_EXERCISE AIM_
For each line below, check for "when"; give only the total of lines where it occurs.

** Opening DATA EXTRACT block **

(** C1, as stated, fails: the seeded listing Grandview Retirement Residence
    has neither a price nor a size; asked for price and size, both topics
    are triggered, and the answer is the opening line and the line that
    pricing is on request, with no line of the Size topic. *)
Lemma additivity_counterexample :
  price_keywords (lower "What's the price and size?") = true
  /\ size_keywords (lower "What's the price and size?") = true
  /\ find_one seeded_db "grandview-retirement-residence" = Some grandview
  /\ responder_lines grandview (ask "What's the price and size?")
     = ["You're asking about Grandview Retirement Residence in Waterloo. Here's what I can share:";
        "- Pricing is available upon request."]
  /\ List.filter is_size_line
       (responder_lines grandview (ask "What's the price and size?")) = [].
Proof. repeat split; reflexivity. Qed.

(** C1, amended: when the lower-cased question has a Price keyword and a
    Size keyword, the answer is the opening line, then the line of the Price
    topic (the price, or that pricing is on request when there is none),
    then the lines of the Size topic (interior size when [size_sqft] is
    present and not zero, lot size when [lot_acres] is; none when both are
    empty), then the lines of the later topics.  For a listing with price
    12500000 and size 45000 and the question "What's the price and size?"
    the answer has the line with $12,500,000 and, after it, the line with
    45,000 sq ft. *)
Theorem responder_additivity (doc : Document) (body : ChatRequest) :
  (price_keywords (lower (or_empty (message body))) = true ->
   size_keywords (lower (or_empty (message body))) = true ->
   exists rest,
     responder_lines doc body
     = opening_line doc :: price_line doc :: size_lines doc ++ rest)
  /\ (message body = Some "What's the price and size?" ->
      Doc.price (fields doc) = Some (PyFloat.of_Z 12500000) ->
      Doc.size_sqft (fields doc) = Some (PyFloat.of_Z 45000) ->
      (exists rest,
         responder_lines doc body
         = opening_line doc
           :: "- Current guidance price is $12,500,000."
           :: "- Interior size is approx. 45,000 sq ft." :: rest)
      /\ contains "- Current guidance price is $12,500,000."
           (responder doc body) = true
      /\ contains "- Interior size is approx. 45,000 sq ft."
           (responder doc body) = true).
Proof.
  pose proof (responder_lines_topics doc body) as E. cbv zeta in E.
  split.
  - intros Hp Hs. rewrite Hp, Hs in E. rewrite E. cbn [app].
    eexists. reflexivity.
  - intros Hm Hprice Hsize. rewrite Hm in E.
    replace (price_keywords _) with true in E by reflexivity.
    replace (size_keywords _) with true in E by reflexivity.
    unfold price_line, size_lines in E.
    rewrite Hprice, Hsize in E. unfold measure_lines at 1, interior_line in E.
    rewrite price_12500000, size_45000 in E. cbn [app PyFloat.truthy] in E.
    change (PyFloat.truthy (PyFloat.of_Z 45000)) with true in E.
    cbv iota in E. cbn [app] in E.
    split; [eexists; exact E|].
    unfold responder. rewrite E.
    split; apply contains_line; [right; left | right; right; left];
      reflexivity.
Qed.

Lemma responder_additivity_witness :
  (exists rest,
     responder_lines plaza (ask "What's the price and size?")
     = opening_line plaza :: price_line plaza :: size_lines plaza ++ rest)
  /\ contains "- Current guidance price is $12,500,000."
       (responder plaza (ask "What's the price and size?")) = true
  /\ contains "- Interior size is approx. 45,000 sq ft."
       (responder plaza (ask "What's the price and size?")) = true.
Proof.
  destruct (responder_additivity plaza (ask "What's the price and size?"))
    as [H1 H2].
  split; [apply H1; reflexivity | apply H2; reflexivity].
Defined.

** Closing DATA EXTRACT block **

_ANSWER BOX_
4